WHAT THIS TASK INVOLVES: Reproduce precisely the lines of the listing below, starting with the line that contains "mupd (fun c => set_mc_sent" and stopping after the line that contains "opts + 1)) 0 None"; include nothing else.

THE INPUT:
(* ===== verification/MdpWorker.v ===== *)
(** * MdpWorker: the Majordomo worker (src/majordomo/worker.go)

    A worker is three goroutines. The state manager owns the state and serves
    two queues of updates and one of queries; the worker's loop handles what
    the broker sends, asking the state manager for every decision; the socket
    manager writes what is queued for the broker. The state manager picks any
    queue that is ready, so a query may be answered before updates that were
    queued earlier: a schedule says, for each query, how many updates have
    been applied when it is answered, or that it is not answered in time. The
    model is of a worker that has not been stopped. *)

From Stdlib Require Import Strings.Byte ZArith Lia.
From stdpp Require Import base strings numbers gmap list.
From S2P Require Import Prelude Zmtp Mdp.
(* ===== verification/MdpClient.v ===== *)
(** * MdpClient: the Majordomo clients (src/majordomo/client.go)

    The synchronous client retries a request over a REQ socket; the
    asynchronous one matches replies to requests by an identifier it puts in
    front of them. What sockets do is given by the environment: the fate of
    each attempt, of each dial and of each send. *)

From Stdlib Require Import Strings.Byte ZArith Lia.
From stdpp Require Import base strings pretty numbers gmap list.
From S2P Require Import Prelude Zmtp Mdp.

#[local] Open Scope Z_scope.
#[local] Set Default Goal Selector "!".

Record ClientOptions : Type := mkClientOptions { co_Timeout : Z; co_Retries : Z }.

Definition DefaultClientOptions : ClientOptions := mkClientOptions (30 * 1000000000) 3.

(** ** The synchronous client *)

(** [mc_open]: the current socket has not been closed. *)
Record mdpClient : Type := mkMdpClient {
  mc_running : bool;
  mc_open : bool;
  mc_requests : Z;
  mc_replies : Z;
  mc_errors : Z;
  mc_sent : list (list bytes) }.

Definition set_mc_conn (running open : bool) (c : mdpClient) : mdpClient :=
  mkMdpClient running open (mc_requests c) (mc_replies c) (mc_errors c) (mc_sent c).
Definition set_mc_stats (requests replies errors : Z) (c : mdpClient) : mdpClient :=
  mkMdpClient (mc_running c) (mc_open c) requests replies errors (mc_sent c).
Definition set_mc_sent (v : list (list bytes)) (c : mdpClient) : mdpClient :=
  mkMdpClient (mc_running c) (mc_open c) (mc_requests c) (mc_replies c) (mc_errors c) v.

Definition NewClient : mdpClient := mkMdpClient false false 0 0 0 [].

(** [dial] is the error of dialling, if it fails. *)
Definition client_Connect (dial : option error) : M mdpClient unit :=
  c ← mget;
  if mc_running c then mfail (Errorf "mdp: client already connected")
  else
    match dial with
    | Some err => mfail (Wrap "mdp: failed to connect to broker" err)
    | None => mupd (set_mc_conn true true)
    end.

Definition client_Disconnect (close : option error) : M mdpClient unit :=
  c ← mget;
  if negb (mc_running c) then mfail (Errorf "mdp: client not connected")
  else
    mupd (set_mc_conn false false);;
    match close with
    | Some err => mfail (Wrap "mdp: failed to close client socket" err)
    | None => mret tt
    end.

Definition client_processReply (now : Z) (expectedService : ServiceName) (frames : list bytes) : outcome bytes :=
  match ParseClientMessage now frames with
  | Ret reply =>
      if negb (beq (mm_Service reply) expectedService) then Fail (Errorf "mdp: service mismatch in reply") else Ret (mm_Body reply)
  | Fail err => Fail (Wrap "mdp: invalid reply message" err)
  | Panic p => Panic p
  end.

(** What becomes of an attempt. *)
Inductive attempt : Type := SendFails (err : error) | Replies (frames : list bytes) | RecvFails (err : error) | TimesOut.

Definition doRequest (now : Z) (service : ServiceName) (request : bytes) (a : attempt) : M mdpClient bytes :=
  match a with
  | SendFails err => mfail (Wrap "mdp: failed to send request" err)
  | _ =>
      mupd (fun c => set_mc_sent (mc_sent c ++ [FormatClientRequest (NewClientRequest now service request)]) c);;
      match a with
      | Replies frames => lift (client_processReply now service frames)
      | RecvFails err => mfail (Wrap "mdp: failed to receive reply" err)
      | _ => mfail (Errorf "mdp: request timeout")
      end
  end.

(** [reconnect]: the old socket is closed; a failed dial leaves it so. *)
Definition client_reconnect (dial : bool) : M mdpClient unit := mupd (fun c => set_mc_conn (mc_running c) dial c).

(** [env k] is the fate of attempt [k] and of the dial after it. *)
Fixpoint request_loop (now : Z) (env : nat → attempt * bool) (service : ServiceName) (request : bytes)
    (n k : nat) (lastErr : option error) : M mdpClient bytes :=
  match n with
  | O => mfail (match lastErr with Some err => Wrap "mdp: request failed" err | None => Errorf "mdp: request failed" end)
  | S n' =>
      r ← try (doRequest now service request (env k).1);
      match r with
      | inl reply =>
          mupd (fun c => set_mc_stats (wrapu 64 (mc_requests c + 1)) (wrapu 64 (mc_replies c + 1)) (mc_errors c) c);;
          mret reply
      | inr err =>
          mupd (fun c => set_mc_stats (mc_requests c) (mc_replies c) (wrapu 64 (mc_errors c + 1)) c);;
          (if decide (n' = O) then mret tt else client_reconnect (env k).2);;
          request_loop now env service request n' (S k) (Some err)
      end
  end.

Definition client_Request (opts : ClientOptions) (now : Z) (env : nat → attempt * bool) (service : ServiceName) (request : bytes) :
    M mdpClient bytes :=
  c ← mget;
  if negb (mc_running c) then mfail (Errorf "mdp: client not connected")
  else
    match ServiceName_Validate service with
    | Fail err => mfail (Wrap "mdp" err)
    | Panic p => mpanic p
    | Ret _ => request_loop now env service request (Z.to_nat (co_Retries opts + 1)) 0 None
    end.

(** ** The asynchronous client *)

Record AsyncReply : Type := mkAsyncReply { ar_Service : ServiceName; ar_Body : bytes; ar_Error : option error }.

(** A reply channel: it has room for one reply. *)
Record ReplyChan : Type := mkReplyChan { rc_buf : list AsyncReply; rc_closed : bool }.

Record pendingRequest : Type := mkPending { pq_Service : ServiceName; pq_Body : bytes; pq_Timestamp : Z; pq_ReplyCh : nat }.

Record AsyncClient : Type := mkAsync {
  ac_running : bool;
  ac_pending : gmap bytes pendingRequest;
  ac_requestID : Z;
  ac_chans : gmap nat ReplyChan;
  ac_sent : list (list bytes);
  ac_requests : Z;
  ac_replies : Z;
  ac_errors : Z }.

Definition set_ac_running (v : bool) (c : AsyncClient) : AsyncClient :=
  mkAsync v (ac_pending c) (ac_requestID c) (ac_chans c) (ac_sent c) (ac_requests c) (ac_replies c) (ac_errors c).
Definition set_ac_pending (v : gmap bytes pendingRequest) (c : AsyncClient) : AsyncClient :=
  mkAsync (ac_running c) v (ac_requestID c) (ac_chans c) (ac_sent c) (ac_requests c) (ac_replies c) (ac_errors c).
Definition set_ac_chans (v : gmap nat ReplyChan) (c : AsyncClient) : AsyncClient :=
  mkAsync (ac_running c) (ac_pending c) (ac_requestID c) v (ac_sent c) (ac_requests c) (ac_replies c) (ac_errors c).
Definition set_ac_stats (requests replies errors : Z) (c : AsyncClient) : AsyncClient :=
  mkAsync (ac_running c) (ac_pending c) (ac_requestID c) (ac_chans c) (ac_sent c) requests replies errors.

Definition NewAsyncClient : AsyncClient := mkAsync false ∅ 0 ∅ [] 0 0 0.

Definition async_Connect (dial : option error) : M AsyncClient unit :=
  c ← mget;
  if ac_running c then mfail (Errorf "mdp: async client already connected")
  else
    match dial with
    | Some err => mfail (Wrap "mdp: failed to connect to broker" err)
    | None => mupd (set_ac_running true)
    end.

(** [ch <- reply; close(ch)] on a channel of capacity one that nobody
    receives from. *)
Definition answer_ch (ch : nat) (reply : AsyncReply) : M AsyncClient unit :=
  c ← mget;
  match ac_chans c !! ch with
  | None => mpanic "blocked on a nil channel"
  | Some (mkReplyChan _ true) => mpanic "send on closed channel"
  | Some (mkReplyChan (_ :: _) false) => mpanic "blocked on a full channel"
  | Some (mkReplyChan [] false) => mupd (fun c => set_ac_chans (<[ch := mkReplyChan [reply] true]> (ac_chans c)) c)
  end.

Definition error_reply (err : error) : AsyncReply := mkAsyncReply [] [] (Some err).

(** The loop of [Disconnect] over the pending requests. *)
Fixpoint answer_all (err : error) (l : list (bytes * pendingRequest)) : M AsyncClient unit :=
  match l with
  | [] => mret tt
  | (_, pending) :: l => answer_ch (pq_ReplyCh pending) (error_reply err);; answer_all err l
  end.

Definition async_Disconnect (range : gmap bytes pendingRequest → list (bytes * pendingRequest)) (close : option error) : M AsyncClient unit :=
  c ← mget;
  if negb (ac_running c) then mfail (Errorf "mdp: async client not connected")
  else
    mupd (set_ac_running false);;
    match close with
    | Some err => mfail (Wrap "mdp: failed to close async client socket" err)
    | None =>
        answer_all (Errorf "mdp: client disconnected") (range (ac_pending c));;
        mupd (set_ac_pending ∅)
    end.

(** [fmt.Sprintf("%d", c.requestID)] *)
Definition request_id (n : Z) : bytes := gs (pretty (Z.to_N n)).

(** [send] is the error of the socket, if it fails. *)
Definition RequestAsync (now : Z) (send : option error) (service : ServiceName) (request : bytes) : M AsyncClient nat :=
  c ← mget;
  if negb (ac_running c) then mfail (Errorf "mdp: async client not connected")
  else
    match ServiceName_Validate service with
    | Fail err => mfail (Wrap "mdp" err)
    | Panic p => mpanic p
    | Ret _ =>
        let n := wrapu 64 (ac_requestID c + 1) in
        let reqID := request_id n in
        let replyCh := fresh (dom (ac_chans c)) in
        let pending := mkPending service request now replyCh in
        mupd (fun c => mkAsync (ac_running c) (<[reqID := pending]> (ac_pending c)) n (<[replyCh := mkReplyChan [] false]> (ac_chans c))
                 (ac_sent c) (ac_requests c) (ac_replies c) (ac_errors c));;
        match send with
        | Some err =>
            mupd (fun c => set_ac_chans (<[replyCh := mkReplyChan [] true]> (ac_chans c)) (set_ac_pending (delete reqID (ac_pending c)) c));;
            mfail (Wrap "mdp: failed to send async request" err)
        | None =>
            mupd (fun c => mkAsync (ac_running c) (ac_pending c) (ac_requestID c) (ac_chans c)
                     (ac_sent c ++ [reqID :: FormatClientRequest (NewClientRequest now service request)])
                     (wrapu 64 (ac_requests c + 1)) (ac_replies c) (ac_errors c));;
            mret replyCh
        end
    end.

Definition count_error : M AsyncClient unit :=
  mupd (fun c => set_ac_stats (ac_requests c) (ac_replies c) (wrapu 64 (ac_errors c + 1)) c).

Definition async_processReply (now : Z) (frames : list bytes) : M AsyncClient unit :=
  match frames with
  | [] => mret tt
  | reqID :: rest =>
      c ← mget;
      match ac_pending c !! reqID with
      | None => mret tt
      | Some pending =>
          mupd (set_ac_pending (delete reqID (ac_pending c)));;
          match ParseClientMessage now rest with
          | Panic p => mpanic p
          | Fail err => answer_ch (pq_ReplyCh pending) (error_reply (Wrap "mdp: invalid reply message" err));; count_error
          | Ret reply =>
              if negb (beq (mm_Service reply) (pq_Service pending)) then
                answer_ch (pq_ReplyCh pending) (error_reply (Errorf "mdp: service mismatch in reply"));; count_error
              else
                answer_ch (pq_ReplyCh pending) (mkAsyncReply (mm_Service reply) (mm_Body reply) None);;
                mupd (fun c => set_ac_stats (ac_requests c) (wrapu 64 (ac_replies c + 1)) (ac_errors c) c)
          end
      end
  end.

(** The loop of [cleanup]. *)
Fixpoint cleanup_loop (opts : ClientOptions) (now : Z) (l : list (bytes * pendingRequest)) : M AsyncClient unit :=
  match l with
  | [] => mret tt
  | (reqID, pending) :: l =>
      (if decide (co_Timeout opts < now - pq_Timestamp pending) then
         answer_ch (pq_ReplyCh pending) (error_reply (Errorf "mdp: request timeout"));;
         mupd (fun c => set_ac_pending (delete reqID (ac_pending c)) c);;
         count_error
       else mret tt);;
      cleanup_loop opts now l
  end.

Definition async_cleanup (opts : ClientOptions) (range : gmap bytes pendingRequest → list (bytes * pendingRequest)) (now : Z) : M AsyncClient unit :=
  c ← mget; cleanup_loop opts now (range (ac_pending c)).

(** ** Statistics and loops *)

Record clientStats : Type := mkClientStats { ct_requests : Z; ct_replies : Z; ct_errors : Z; ct_pending : Z; ct_connected : bool }.

(** The synchronous client has no pending requests to report. *)
Definition client_GetStats (c : mdpClient) : clientStats := mkClientStats (mc_requests c) (mc_replies c) (mc_errors c) 0 (mc_running c).
Definition async_GetStats (c : AsyncClient) : clientStats :=
  mkClientStats (ac_requests c) (ac_replies c) (ac_errors c) (Z.of_nat (size (ac_pending c))) (ac_running c).

(** One turn of the loops of the asynchronous client, with their [select]s;
    [false]: the loop returns. *)
Definition async_messageLoop (stopped : bool) (now : Z) (recv : list bytes + error) : M AsyncClient bool :=
  if stopped then mret false
  else match recv with inr _ => mret true | inl frames => async_processReply now frames;; mret true end.
Definition async_cleanupLoop (opts : ClientOptions) (range : gmap bytes pendingRequest → list (bytes * pendingRequest)) (tick stopped : bool) (now : Z) :
    M AsyncClient bool :=
  if tick then async_cleanup opts range now;; mret true else mret (negb stopped).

SOLUTION TO THIS TASK:
      mupd (fun c => set_mc_sent (mc_sent c ++ [FormatClientRequest (NewClientRequest now service request)]) c);;
      match a with
      | Replies frames => lift (client_processReply now service frames)
      | RecvFails err => mfail (Wrap "mdp: failed to receive reply" err)
      | _ => mfail (Errorf "mdp: request timeout")
      end
  end.

(** [reconnect]: the old socket is closed; a failed dial leaves it so. *)
Definition client_reconnect (dial : bool) : M mdpClient unit := mupd (fun c => set_mc_conn (mc_running c) dial c).

(** [env k] is the fate of attempt [k] and of the dial after it. *)
Fixpoint request_loop (now : Z) (env : nat → attempt * bool) (service : ServiceName) (request : bytes)
    (n k : nat) (lastErr : option error) : M mdpClient bytes :=
  match n with
  | O => mfail (match lastErr with Some err => Wrap "mdp: request failed" err | None => Errorf "mdp: request failed" end)
  | S n' =>
      r ← try (doRequest now service request (env k).1);
      match r with
      | inl reply =>
          mupd (fun c => set_mc_stats (wrapu 64 (mc_requests c + 1)) (wrapu 64 (mc_replies c + 1)) (mc_errors c) c);;
          mret reply
      | inr err =>
          mupd (fun c => set_mc_stats (mc_requests c) (mc_replies c) (wrapu 64 (mc_errors c + 1)) c);;
          (if decide (n' = O) then mret tt else client_reconnect (env k).2);;
          request_loop now env service request n' (S k) (Some err)
      end
  end.

Definition client_Request (opts : ClientOptions) (now : Z) (env : nat → attempt * bool) (service : ServiceName) (request : bytes) :
    M mdpClient bytes :=
  c ← mget;
  if negb (mc_running c) then mfail (Errorf "mdp: client not connected")
  else
    match ServiceName_Validate service with
    | Fail err => mfail (Wrap "mdp" err)
    | Panic p => mpanic p
    | Ret _ => request_loop now env service request (Z.to_nat (co_Retries opts + 1)) 0 None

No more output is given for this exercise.